La chiusura del mercato comunale, soprattutto, penalizza i molti anziani che vivono nelle case popolari, già provati dalla difficile convivenza con le giovani famiglie di migranti che vivono negli stabili di via Aretusa, Preneste e Ricciarelli. La lussuosa ristrutturazione del mercato coperto preesistente, con una mastodontica pensilina costata oltre 200mila euro, non ha impedito il suo abbandono, che dura da oltre 3 anni.

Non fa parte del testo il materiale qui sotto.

Record loop_inv (c : intersecting) : Prop := {
  inv_local : ∃ k, x_i c = Z.of_nat k ∧ (k ≤ length ids)%nat ∧ x_todo c = drop k ids ∧
    x_localIDs c = take k ids ++ replicate (length ids - k) [];
  inv_matches : ∃ seen, ms = seen ++ x_matches c ∧ fetch p ids seen [] = Ok (x_intersection c);
  inv_end21 : (x_end21 c = Some None) ∨ (x_end21 c = None ∧ x_todo c = []);
  inv_end22 : (x_end22 c = Some None) ∨ (x_end22 c = None ∧ x_matches c = []);
  inv_errs : Forall (λ e, e = None) (x_errs c);
  inv_done : x_done c = count (x_end21 c) + count (x_end22 c) + Z.of_nat (length (x_errs c));
  inv_ctx : x_ctx c = None ∨ x_ctx c = Some cancel;
  inv_result : x_result c = None ∨ (x_result c = Some None ∧ x_done c = 0) ∨
    (x_result c = Some (Some cancel) ∧ x_ctx c = Some cancel)
}.

Ltac loop_fields :=
  cbn [x_todo x_i x_end21 x_matches x_end22 x_errs x_done x_localIDs x_intersection x_ctx x_result] in *.

Lemma loop_init_inv : loop_inv (loop_init (Z.of_nat (length ids)) ids None ms None).
Proof.
  unfold loop_init. split; loop_fields; try (by left); try (by constructor); try done.
  - exists 0%nat. rewrite Nat2Z.id, Nat.sub_0_r. split_and!; done || lia.
  - by exists [].
Qed.

(** All identifiers are in place once they have been sent. *)
Lemma all_local c : loop_inv c → x_todo c = [] → x_localIDs c = ids.
Proof.
  intros Hi E. destruct (inv_local _ Hi) as (k & _ & Hk & Ed & ->). rewrite E in Ed.
  apply (f_equal length) in Ed. rewrite length_drop in Ed. cbn [length] in Ed.
  rewrite take_ge by lia. replace (length ids - k)%nat with 0%nat by lia. by rewrite app_nil_r.
Qed.

Lemma receiverID_inv id todo i e21 m e22 errs d l inter ctx :
  d ≠ 0 → loop_inv (Loop (id :: todo) i e21 m e22 errs d l inter ctx None) →
  ∃ l', store l i id = Ok l' ∧ loop_inv (Loop todo (i + 1) e21 m e22 errs d l' inter ctx None).
Proof.
  intros Hd Hi. pose proof Hi as [(k & Ek & Hk & Ed & El) Hm H1 H2 He Hdn Hc Hr]. loop_fields. subst i l.
  assert (ids !! k = Some id) as Hid.
  { assert ((id :: todo) !! 0%nat = Some id) as E by done.
    by rewrite Ed, lookup_drop, Nat.add_0_r in E. }
  pose proof (lookup_lt_Some _ _ _ Hid) as Hlt.
  eexists. split; [apply store_Ok; rewrite length_app, length_take, length_replicate; lia|].
  rewrite Nat2Z.id. split; loop_fields; try done.
  - exists (S k). split_and!; [lia|lia| |].
    + rewrite (drop_S _ _ _ Hid) in Ed. by injection Ed.
    + rewrite insert_app_r_alt by (rewrite length_take; lia).
      rewrite length_take, Nat.min_l, Nat.sub_diag by lia.
      replace (length ids - k)%nat with (S (length ids - S k)) by lia. cbn [replicate].
      by rewrite (take_S_r _ _ _ Hid), <-app_assoc.
  - destruct H1 as [?|[_ ?]]; [by left|done].
Qed.

Lemma matchedID_inv pos m i e21 e22 errs d l inter ctx :
  loop_inv (Loop [] i e21 (pos :: m) e22 errs d l inter ctx None) →
  ∃ id, local_at p l pos = Ok id ∧ loop_inv (Loop [] i e21 m e22 errs d l (inter ++ [id]) ctx None).
Proof.
  intros Hi. pose proof (all_local _ Hi eq_refl) as El.
  destruct Hi as [Hl (seen & Em & Ef) H1 H2 He Hdn Hc Hr]. loop_fields. subst l.
  assert (fetch p ids (seen ++ pos :: m) [] = Ok out) as Hf by by rewrite <-Em.
  rewrite fetch_app, Ef in Hf. cbn [res_bind fetch] in Hf.
  destruct (local_at p ids pos) as [id| |] eqn:E; [|done..]. exists id. split; [done|].
  split; loop_fields; try done.
  - exists (seen ++ [pos]). rewrite <-app_assoc. split; [done|].
    rewrite fetch_app, Ef. cbn [res_bind fetch]. by rewrite E.
  - destruct H2 as [?|[_ ?]]; [by left|done].
Qed.

Definition loop_weight (c : intersecting) : nat :=
  length (x_todo c) + length (x_matches c) + length (x_errs c) +
  (if x_end21 c is Some _ then 2 else 0) + (if x_end22 c is Some _ then 2 else 0) +
  (if x_ctx c is Some _ then 0 else 1) + (if x_result c is Some _ then 0 else 1).

Lemma loop_step_inv c o :
  loop_step p cancel false c o → loop_inv c → ∃ c', o = Ok c' ∧ loop_inv c' ∧ (loop_weight c' < loop_weight c)%nat.
Proof.
  intros Hs Hi. destruct Hs as
    [id todo i e21 m e22 errs d l inter ctx Hd|todo pos m i e21 e22 errs d l inter ctx Hd [[=]| ->]
    |i e m e22 errs d l inter ctx r|todo i e21 e errs d l inter ctx r|todo i e21 m e22 errs d l inter ctx Hd
    |todo i e21 m e22 e errs d l inter ctx Hd|todo i e21 m e22 errs d l inter r
    |todo i e21 m e22 errs d l inter e Hd|todo i e21 m e22 errs l inter ctx].
  - destruct (receiverID_inv _ _ _ _ _ _ _ _ _ _ _ Hd Hi) as (l' & -> & Hi').
    eexists. split; [done|]. split; [done|]. unfold loop_weight. loop_fields. cbn [length]. lia.
  - destruct (matchedID_inv _ _ _ _ _ _ _ _ _ _ Hi) as (id & -> & Hi').
    eexists. split; [done|]. split; [done|]. unfold loop_weight. loop_fields. cbn [length]. lia.
  - eexists. split; [done|]. destruct Hi as [Hl Hm H1 H2 He Hdn Hc Hr]. loop_fields.
    destruct H1 as [[= ->]|[[=] _]]. split; [|unfold loop_weight; loop_fields; rewrite length_app; cbn [length]; lia].
    split; loop_fields; try done; [by right|by apply Forall_app; split; [|constructor]|].
    rewrite length_app. cbn [length count] in *. lia.
  - eexists. split; [done|]. destruct Hi as [Hl Hm H1 H2 He Hdn Hc Hr]. loop_fields.
    destruct H2 as [[= ->]|[[=] _]]. split; [|unfold loop_weight; loop_fields; rewrite length_app; cbn [length]; lia].
    split; loop_fields; try done; [by right|by apply Forall_app; split; [|constructor]|].
    rewrite length_app. cbn [length count] in *. lia.
  - eexists. split; [done|]. destruct Hi as [Hl Hm H1 H2 He Hdn Hc Hr]. loop_fields.
    apply Forall_cons in He as [_ He]. split; [|unfold loop_weight; loop_fields; cbn [length]; lia].
    split; loop_fields; try done; [|by left]. cbn [length] in Hdn. lia.
  - exfalso. pose proof (inv_errs _ Hi) as He. loop_fields. by apply Forall_cons in He as [[=] _].
  - eexists. split; [done|]. destruct Hi as [Hl Hm H1 H2 He Hdn Hc Hr]. loop_fields.
    split; [|unfold loop_weight; loop_fields; lia]. split; loop_fields; try done; [by right|].
    destruct Hr as [?|[?|[_ [=]]]]; [by left|by right; left].
  - eexists. split; [done|]. destruct Hi as [Hl Hm H1 H2 He Hdn Hc Hr]. loop_fields.
    split; [|unfold loop_weight; loop_fields; lia]. destruct Hc as [[=]|[= ->]].
    split; loop_fields; try done; [by right|]. right. by right.
  - eexists. split; [done|]. destruct Hi as [Hl Hm H1 H2 He Hdn Hc Hr]. loop_fields.
    split; [|unfold loop_weight; loop_fields; lia]. split; loop_fields; try done. right. by left.
Qed.

Lemma loop_run_inv c :
  rtc (loop_next p cancel false) (loop_init (Z.of_nat (length ids)) ids None ms None) c → loop_inv c.
Proof.
  intros Hr. pose proof loop_init_inv as Hi. induction Hr as [c|c1 c2 c3 Hs _ IH]; [done|].
  apply IH. by destruct (loop_step_inv _ _ Hs Hi) as (c' & [= <-] & Hi' & _).
Qed.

Oggi gli anziani sono costretti a far la spesa in un altro super della zona, dove i prezzi sono decisamente più alti, impossibilitati a fruire degli sconti e delle iniziative per anziani previste nei mercati di proprietà del Comune. La Giunta ha invece investito molto sulla sicurezza con oltre 20 telecamere poste nei punti strategici della zona, il centro con i monitor delle telecamere di via Mar Jonio costato decine di migliaia di euro, oggi operativo solo parzialmente. Anche in questo caso uno dei progetti, il vigile di quartiere, con la presenza quotidiana della Polizia Locale in via Mar Jonio è stato ridotto drasticamente, tra la delusione dei cittadini e lo sconforto della vigilanza. L’unica biblioteca della zona posta a circa 1 chilometro di distanza, in via Alberga dietro al Meazza, ha ridotto l’orario a mezza giornata e si vocifera di una sua imminente chiusura. L’unico spazio di socialità indipendente presente, il Micene che ospita il comitato di quartiere e un doposcuola popolare, è anch’esso sotto minaccia di sgombero nonostante abbia più volte cercato una mediazione con l’Aler. Nulla inoltre, è stato fatto per incentivare l’affitto degli esercizi posti su strada, di proprietà Aler, molto spesso vuoti. Basti pensare che un piccolo negozio di parrucchiere con una vetrina costa 500 euro di affitto mensile spese di luce, acqua e riscaldamento escluse. Oggi non è più tempo di promesse e investimenti, e delle belle parole del Contratto di quartiere non resta che l’eco. Le elezioni sono vicine, meglio dar prova di fermezza chiudendo anche i pochi esercizi aperti dopocena. Per la legalità condivisa, l’educazione civica e la partecipazione c’è sempre tempo, forse. Ma dopo il voto.